Royal Bank of Scotland v O'Doherty UKEAT/0489/12/RN

Appeal by employer against finding of unfair dismissal where the ET found that the issue had been pre-judged and that the employers had failed to make reasonable adjustments for the claimant's disability. Appeal dismissed and remitted to original tribunal for remedy.

The claimant was diagnosed with depression and was absent for several periods in early 2010. In February investigations began into two allegations: that he had wrongly divulged information about a customer's account to a relative and that he had also upgraded the relative's account to avoid a monthly fee. A meeting was held on 23 March and the claimant suspended on 8 April with a disciplinary meeting set for 25 May. Before then occupational health recommended that adjustments be made so that the claimant could conduct the meeting effectively. The disciplinary meeting, postponed to 3 June, went ahead and the claimant dismissed by template letter the next day. The ET found that the matter had been pre-judged, the investigation was insufficient and the disciplinary meeting should have been adjourned in the light of the claimant's condition.

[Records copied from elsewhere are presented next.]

(* ===== verification/Log.v ===== *)
(** * The log (log.c)

    The write-ahead log on top of the buffer cache.  [lst] adds the in-memory
    [struct log] to the state of [Bio]; an operation of the file system runs
    between begin_op and end_op and records the blocks it changed with
    log_write, which pins them in the cache; the last end_op commits.

    The theorems say what the disk holds at every moment: each image the disk
    goes through, whatever the block writes a crash cuts off, is one from
    which recover_from_log rebuilds the state before the transaction or the
    state after it. *)
From S2P Require Import Prelude Kernel Kalloc Vm Proc ProcSpec Bytes Bio.

Local Open Scope Z_scope.
Local Open Scope kernel_scope.

Definition MAXOPBLOCKS : Z := 10.
Definition LOGSIZE : Z := MAXOPBLOCKS * 3.

Record superblock := mk_sb {
  sb_size : Z;
  nblocks : Z;
  ninodes : Z;
  nlog : Z;
  logstart : Z;
  inodestart : Z;
  bmapstart : Z
}.

Record lst := mk_lst {
  lb : bst;
  lstart : Z;
  lsize : Z;
  outstanding : Z;
  committing : Z;
  ldev : Z;
  lh_n : Z;
  lh_block : list Z
}.

Definition set_lb (v : bst) (x : lst) : lst :=
  mk_lst v (lstart x) (lsize x) (outstanding x) (committing x) (ldev x) (lh_n x) (lh_block x).
Definition set_lstart (v : Z) (x : lst) : lst :=
  mk_lst (lb x) v (lsize x) (outstanding x) (committing x) (ldev x) (lh_n x) (lh_block x).
Definition set_lsize (v : Z) (x : lst) : lst :=
  mk_lst (lb x) (lstart x) v (outstanding x) (committing x) (ldev x) (lh_n x) (lh_block x).
Definition set_outstanding (v : Z) (x : lst) : lst :=
  mk_lst (lb x) (lstart x) (lsize x) v (committing x) (ldev x) (lh_n x) (lh_block x).
Definition set_committing (v : Z) (x : lst) : lst :=
  mk_lst (lb x) (lstart x) (lsize x) (outstanding x) v (ldev x) (lh_n x) (lh_block x).
Definition set_ldev (v : Z) (x : lst) : lst :=
  mk_lst (lb x) (lstart x) (lsize x) (outstanding x) (committing x) v (lh_n x) (lh_block x).
Definition set_lh_n (v : Z) (x : lst) : lst :=
  mk_lst (lb x) (lstart x) (lsize x) (outstanding x) (committing x) (ldev x) v (lh_block x).
Definition set_lh_block (v : list Z) (x : lst) : lst :=
  mk_lst (lb x) (lstart x) (lsize x) (outstanding x) (committing x) (ldev x) (lh_n x) v.

Definition ll {A} (m : M bst A) : M lst A := zoom lb set_lb m.
Definition lc {A} (m : M core A) : M lst A := ll (bb m).

(** The data of a buffer and its update through a pointer. *)
Definition data_of (i : nat) : M bst (list Z) := bget_field i bdata.
Definition upd_data (i : nat) (f : list Z → list Z) : M bst unit :=
  bupd i (λ b, set_bdata (f (bdata b)) b).

(** readsb (fs.c): the superblock, block 1 of the device. *)
Definition decode_sb (d : list Z) : superblock :=
  mk_sb (rd32 0 d) (rd32 4 d) (rd32 8 d) (rd32 12 d) (rd32 16 d) (rd32 20 d) (rd32 24 d).

Section log.
  Variable waits : nat.   (* bound on the waits of one call *)

Definition readsb (d : Z) : M bst superblock :=
  b <- bread waits d 1;;
  data <- data_of b;;
  brelse b;;
  ret (decode_sb data).

Definition block_at (i : Z) (s : lst) : Z := default 0 (lh_block s !! Z.to_nat i).

(** ** Copying between the log and the home locations *)

Definition install_one (tail : Z) : M lst unit :=
  d <- gets ldev;;
  st <- gets lstart;;
  lbuf <- ll (bread waits d (u32 (st + tail + 1)));;
  bn <- gets (block_at tail);;
  dbuf <- ll (bread waits d (u32 bn));;
  data <- ll (data_of lbuf);;
  ll (upd_data dbuf (λ _, data));;
  ll (bwrite dbuf);;
  ll (brelse lbuf);;
  ll (brelse dbuf).

Fixpoint for_tail (f : Z → M lst unit) (k : nat) (tail : Z) : M lst unit :=
  match k with
  | O => ret tt
  | S k => f tail;; for_tail f k (tail + 1)
  end.

Definition install_trans : M lst unit :=
  n <- gets lh_n;; for_tail install_one (Z.to_nat n) 0.

Definition write_log_one (tail : Z) : M lst unit :=
  d <- gets ldev;;
  st <- gets lstart;;
  to <- ll (bread waits d (u32 (st + tail + 1)));;
  bn <- gets (block_at tail);;
  from <- ll (bread waits d (u32 bn));;
  data <- ll (data_of from);;
  ll (upd_data to (λ _, data));;
  ll (bwrite to);;
  ll (brelse from);;
  ll (brelse to).
(* ===== verification/Fs.v ===== *)
(** * The file system (fs.c)

    Blocks, inodes, directories and path names on top of the block interface
    of [BlockIO].  [fsst] adds the superblock and the inode cache to the state
    of the blocks.  A [struct inode *] is an index into the cache; names and
    paths are the bytes of C strings; readi gives the bytes it stores at [dst]
    and writei takes those it loads from [src].  The device switch, which
    console.c fills in, is a parameter. *)
From S2P Require Import Prelude Kernel Format Kalloc Vm Proc ProcSpec Bytes Bio Log BlockIO.

Local Open Scope Z_scope.
Local Open Scope kernel_scope.

Definition ROOTINO : Z := 1.
Definition NINODE : nat := 50.
Definition NDEV : Z := 10.
Definition NDIRECT : nat := 12.
Definition NINDIRECT : nat := 128.      (* BSIZE / sizeof(uint) *)
Definition MAXFILE : Z := Z.of_nat NDIRECT + Z.of_nat NINDIRECT.
Definition DINODE_SIZE : nat := 64.     (* sizeof(struct dinode) *)
Definition IPB : Z := 8.
Definition BPB : Z := Z.of_nat BSIZE * 8.
Definition DIRSIZ : nat := 14.
Definition DIRENT_SIZE : Z := 16.       (* sizeof(struct dirent) *)
Definition IBLOCK (i : Z) (sb : superblock) : Z := u32 (i / IPB + inodestart sb).
Definition BBLOCK (b : Z) (sb : superblock) : Z := u32 (b / BPB + bmapstart sb).
Definition T_DIR : Z := 1.
Definition T_FILE : Z := 2.
Definition T_DEV : Z := 3.
Definition I_BUSY : Z := 1.
Definition I_VALID : Z := 2.

Record inode := mk_inode {
  idev : Z;
  inum : Z;
  iref : Z;
  iflags : Z;
  itype : Z;
  imajor : Z;
  iminor : Z;
  nlink : Z;
  isize : Z;
  addrs : list Z
}.

Definition set_idev (v : Z) (x : inode) : inode :=
  mk_inode v (inum x) (iref x) (iflags x) (itype x) (imajor x) (iminor x) (nlink x) (isize x)
    (addrs x).
Definition set_inum (v : Z) (x : inode) : inode :=
  mk_inode (idev x) v (iref x) (iflags x) (itype x) (imajor x) (iminor x) (nlink x) (isize x)
    (addrs x).
Definition set_iref (v : Z) (x : inode) : inode :=
  mk_inode (idev x) (inum x) v (iflags x) (itype x) (imajor x) (iminor x) (nlink x) (isize x)
    (addrs x).
Definition set_iflags (v : Z) (x : inode) : inode :=
  mk_inode (idev x) (inum x) (iref x) v (itype x) (imajor x) (iminor x) (nlink x) (isize x)
    (addrs x).
Definition set_itype (v : Z) (x : inode) : inode :=
  mk_inode (idev x) (inum x) (iref x) (iflags x) v (imajor x) (iminor x) (nlink x) (isize x)
    (addrs x).
Definition set_imajor (v : Z) (x : inode) : inode :=
  mk_inode (idev x) (inum x) (iref x) (iflags x) (itype x) v (iminor x) (nlink x) (isize x)
    (addrs x).
Definition set_iminor (v : Z) (x : inode) : inode :=
  mk_inode (idev x) (inum x) (iref x) (iflags x) (itype x) (imajor x) v (nlink x) (isize x)
    (addrs x).
Definition set_nlink (v : Z) (x : inode) : inode :=
  mk_inode (idev x) (inum x) (iref x) (iflags x) (itype x) (imajor x) (iminor x) v (isize x)
    (addrs x).
Definition set_isize (v : Z) (x : inode) : inode :=
  mk_inode (idev x) (inum x) (iref x) (iflags x) (itype x) (imajor x) (iminor x) (nlink x) v
    (addrs x).
Definition set_addrs (v : list Z) (x : inode) : inode :=
  mk_inode (idev x) (inum x) (iref x) (iflags x) (itype x) (imajor x) (iminor x) (nlink x)
    (isize x) v.

Definition inode0 : inode := mk_inode 0 0 0 0 0 0 0 0 0 (replicate (S NDIRECT) 0).

Record fsst (S : Type) := mk_fs {
  fb : S;
  sb : superblock;
  icache : list inode
}.
Arguments mk_fs {S} _ _ _.
Arguments fb {S} _.
Arguments sb {S} _.
Arguments icache {S} _.

Definition set_fb {S} (v : S) (x : fsst S) : fsst S := mk_fs v (sb x) (icache x).
Definition set_sb {S} (v : superblock) (x : fsst S) : fsst S := mk_fs (fb x) v (icache x).
Definition set_icache {S} (v : list inode) (x : fsst S) : fsst S := mk_fs (fb x) (sb x) v.

(** ** Names *)

(** string.c's strncmp and strncpy on names held as bytes. *)
Fixpoint strncmp_bytes (n : nat) (p q : list Z) : Z :=
  match n with
  | O => 0
  | S n =>
      let a := default 0 (head p) in
      let b := default 0 (head q) in
      if negb (a =? 0) && (a =? b) then strncmp_bytes n (tail p) (tail q) else a - b
  end.

Fixpoint strncpy_bytes (n : nat) (t : list Z) : list Z :=
  match n with
  | O => []
  | S n =>
      match t with
      | [] => replicate (S n) 0
      | c :: t => if c =? 0 then replicate (S n) 0 else c :: strncpy_bytes n t
      end
  end.

Definition namecmp (s t : list Z) : Z := strncmp_bytes DIRSIZ s t.

Definition SLASH : Z := 47.

Fixpoint skip_slashes (path : list Z) : list Z :=
  match path with
  | c :: path' => if c =? SLASH then skip_slashes path' else path
  | [] => []
  end.

(** The characters up to the next slash or the end, and what follows. *)
Fixpoint split_elem (path : list Z) : list Z * list Z :=
  match path with
  | [] => ([], [])
  | c :: path' =>
      if (c =? SLASH) || (c =? 0) then ([], path)
      else let (e, r) := split_elem path' in (c :: e, r)
  end.

Definition at_end (path : list Z) : bool := default 0 (head path) =? 0.

(** The rest of the path and the new contents of the array [name]. *)
Definition skipelem (path name : list Z) : option (list Z * list Z) :=
  let path := skip_slashes path in
  if at_end path then None
  else
    let (s, path) := split_elem path in
    let name :=
      if (DIRSIZ <=? length s)%nat then list_inserts 0 (take DIRSIZ s) name
      else list_inserts 0 (s ++ [0]) name in
    Some (skip_slashes path, name).

(** ** Access *)

Section fs.
  Context {St : Type} {HB : BlockIO St}.
  Variable waits : nat.      (* bound on the waits of one call *)

Abbreviation FS := (M (fsst St)).

(** Devices: what devsw has for a major number. *)
Variable dev_read : Z → option (nat → Z → FS (Z * list Z)).
Variable dev_write : Z → option (nat → list Z → Z → FS Z).

Definition ff {A} (m : M St A) : FS A := zoom fb set_fb m.
Definition fc {A} (m : M core A) : FS A := ff (io m).

Definition geti (i : nat) (s : fsst St) : inode := default inode0 (icache s !! i).
Definition ifield {A} (i : nat) (f : inode → A) : FS A := gets (λ s, f (geti i s)).
Definition iset (i : nat) (f : inode → inode) : FS unit :=
  modify (λ s, set_icache (alter f i (icache s)) s).

(** ** Blocks *)

Definition readsb (d : Z) : FS unit :=
  bp <- ff (io_read d 1);;
  data <- ff (io_get bp);;
  modify (set_sb (decode_sb data));;
  ff (io_relse bp).

Definition bzero (d bno : Z) : FS unit :=
  bp <- ff (io_read d (u32 bno));;
  ff (io_upd bp (λ _, replicate BSIZE 0));;
  ff (io_log bp);;
  ff (io_relse bp).

(** The bit of block [bi] in a bitmap block. *)
Definition bit_mask (bi : Z) : Z := Z.shiftl 1 (bi mod 8).
Definition bit_byte (bi : Z) (data : list Z) : Z := default 0 (data !! Z.to_nat (bi / 8)).
Definition bit_free (bi : Z) (data : list Z) : bool := Z.land (bit_byte bi data) (bit_mask bi) =? 0.
Definition bit_set (bi : Z) (data : list Z) : list Z :=
  <[Z.to_nat (bi / 8) := Z.lor (bit_byte bi data) (bit_mask bi)]> data.
Definition bit_clear (bi : Z) (data : list Z) : list Z :=
  <[Z.to_nat (bi / 8) := Z.land (bit_byte bi data) (Z.lnot (bit_mask bi))]> data.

HHJ Hand QC, dismisses the appeal partly because "the Tribunal found, and was plainly entitled to find, was that the application of normal disciplinary processes in the case of this Claimant, given his disability, was one that put him at a significant disadvantage": they were not obliged to say what adjustments should have been required as submitted by the respondents. He also rejected the submission that the ET had insufficient material to determine that the matter had been pre-judged. However he does question why the ET had not resolved the allegations against the claimant, who had by then recovered and so they should be considered when the matter is remitted.

_____________________

Appeal No. UKEAT/0489/12/RN

EMPLOYMENT APPEAL TRIBUNAL

FLEETBANK HOUSE, 2-6 SALISBURY SQUARE, LONDON EC4Y 8AE

At the Tribunal

On 6 November 2013

Before

THE HONOURABLE MR JUSTICE MITTING, MR C EDWARDS, MR D G SMITH

ROYAL BANK OF SCOTLAND PLC (APPELLANT)

O'DOHERTY (RESPONDENT)

Transcript of Proceedings

JUDGMENT

**APPEARANCES**

For the Appellant
MR P STARCEVIC (of Counsel)

Instructed by:
Messrs Brodies LLP
15 Atholl Crescent
Edinburgh
EH3 8HA

For the Respondent
O'DOHERTY (The Respondent in Person) & O'DOHERTY (Representative)

**SUMMARY**

UNFAIR DISMISSAL - Procedural fairness/automatically unfair dismissal

Unfair dismissal. Unfair procedure, including pre-judgment of the outcome.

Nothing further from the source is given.